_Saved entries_
Lemma frame_append p h c l u :
  Z.of_nat p <> c ->
  label_in (Some l) English_task_labels = true ->
  (label_in (Some l) ["nsubj"; "nsubjpass"] = true -> u = true) ->
  English_tasks_frame p h
    (HolmesDictionary.append_child
       (SemanticDependency.Build (Z.of_nat p) c (Some l) u) h).
Proof.
  intros Hne Hl Hu. apply frame_set_children. apply Forall_app_2.
  - apply Forall_forall. intros e He. left. exists e.
    apply list_elem_of_In in He. split; [exact He | apply continues_edge_refl].
  - constructor; [|constructor]. right. repeat split; cbn; auto.
Qed.

(** Decomposing the tasks into steps that stay within the frame. *)
Ltac frame_label :=
  first
    [ reflexivity
    | discriminate
    | intros _; reflexivity
    | match goal with
      | H : working_dependency_label _ _ = Some _ |- _ =>
          apply working_dependency_label_values in H; cbn in H;
          destruct H as [<-|[<-|[<-|[<-|[]]]]];
          first [reflexivity | discriminate]
      | H : _ = "nsubj" \/ _ = "nsubjpass" |- _ =>
          destruct H as [-> | ->]; first [reflexivity | intros _; reflexivity]
      end ].

Ltac frame_step :=
  lazymatch goal with
  | |- keeps _ (update_holmes _ _) =>
      apply keeps_related_update_holmes; [exact English_tasks_frame_refl|];
      intros ?; cbn beta;
      first [ apply frame_remove
            | apply frame_not_matchable
            | apply frame_mark
            | apply frame_relabel; reflexivity ]
  | |- keeps _ (append_child _ _) =>
      apply keeps_related_update_holmes; [exact English_tasks_frame_refl|];
      intros ?; apply frame_append; [assumption | frame_label | frame_label]
  | |- keeps _ (bind (lift (SemanticDependency.init _ _ _ _)) _) =>
      let dep := fresh "dep" in
      let Hdep := fresh "Hdep" in
      apply keeps_lift_bind; [typeclasses eauto|]; intros dep Hdep;
      apply init_ok_inv in Hdep as [-> Hdep]
  | |- keeps _ (for_live _ _ _ _ _) =>
      (apply keeps_for_live; try typeclasses eauto); intros ? ?
  | |- keeps _ (is_involved_in_coreference _ _) =>
      apply reads_only_keeps;
      [typeclasses eauto | apply reads_only_is_involved_in_coreference]
  | |- keeps _ (_lefthand_sibling_recursively _ _ _) =>
      apply reads_only_keeps; [typeclasses eauto | apply reads_only_lefthand_sibling]
  | |- keeps _ (child_token _) =>
      apply keeps_doc_getitem; typeclasses eauto
  | |- keeps _ (match working_dependency_label ?l ?d with _ => _ end) =>
      let E := fresh "E" in
      destruct (working_dependency_label l d) eqn:E
  | |- keeps _ (match (if ?c then _ else _) with _ => _ end) => destruct c
  | |- keeps _ (let '(_, _) := ?x in _) => destruct x
  | |- _ => keeps_step
  end.

Section EnglishTasksFrame.

Variable self : Analyzer.
Variable limits : Limits.

Lemma frame_remove_phrasal_particle_dependency token tok :
  keeps (dictionaries_related English_tasks_frame)
    (remove_phrasal_particle_dependency token tok).
Proof. unfold remove_phrasal_particle_dependency. repeat frame_step. Qed.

_Activity_
Retype the entries above exactly, but only from the line containing "label_in (Some l) English_task_labels" through the line containing "apply working_dependency_label_values in", both included.

_Written solution_
  label_in (Some l) English_task_labels = true ->
  (label_in (Some l) ["nsubj"; "nsubjpass"] = true -> u = true) ->
  English_tasks_frame p h
    (HolmesDictionary.append_child
       (SemanticDependency.Build (Z.of_nat p) c (Some l) u) h).
Proof.
  intros Hne Hl Hu. apply frame_set_children. apply Forall_app_2.
  - apply Forall_forall. intros e He. left. exists e.
    apply list_elem_of_In in He. split; [exact He | apply continues_edge_refl].
  - constructor; [|constructor]. right. repeat split; cbn; auto.
Qed.

(** Decomposing the tasks into steps that stay within the frame. *)
Ltac frame_label :=
  first
    [ reflexivity
    | discriminate
    | intros _; reflexivity
    | match goal with
      | H : working_dependency_label _ _ = Some _ |- _ =>
          apply working_dependency_label_values in H; cbn in H;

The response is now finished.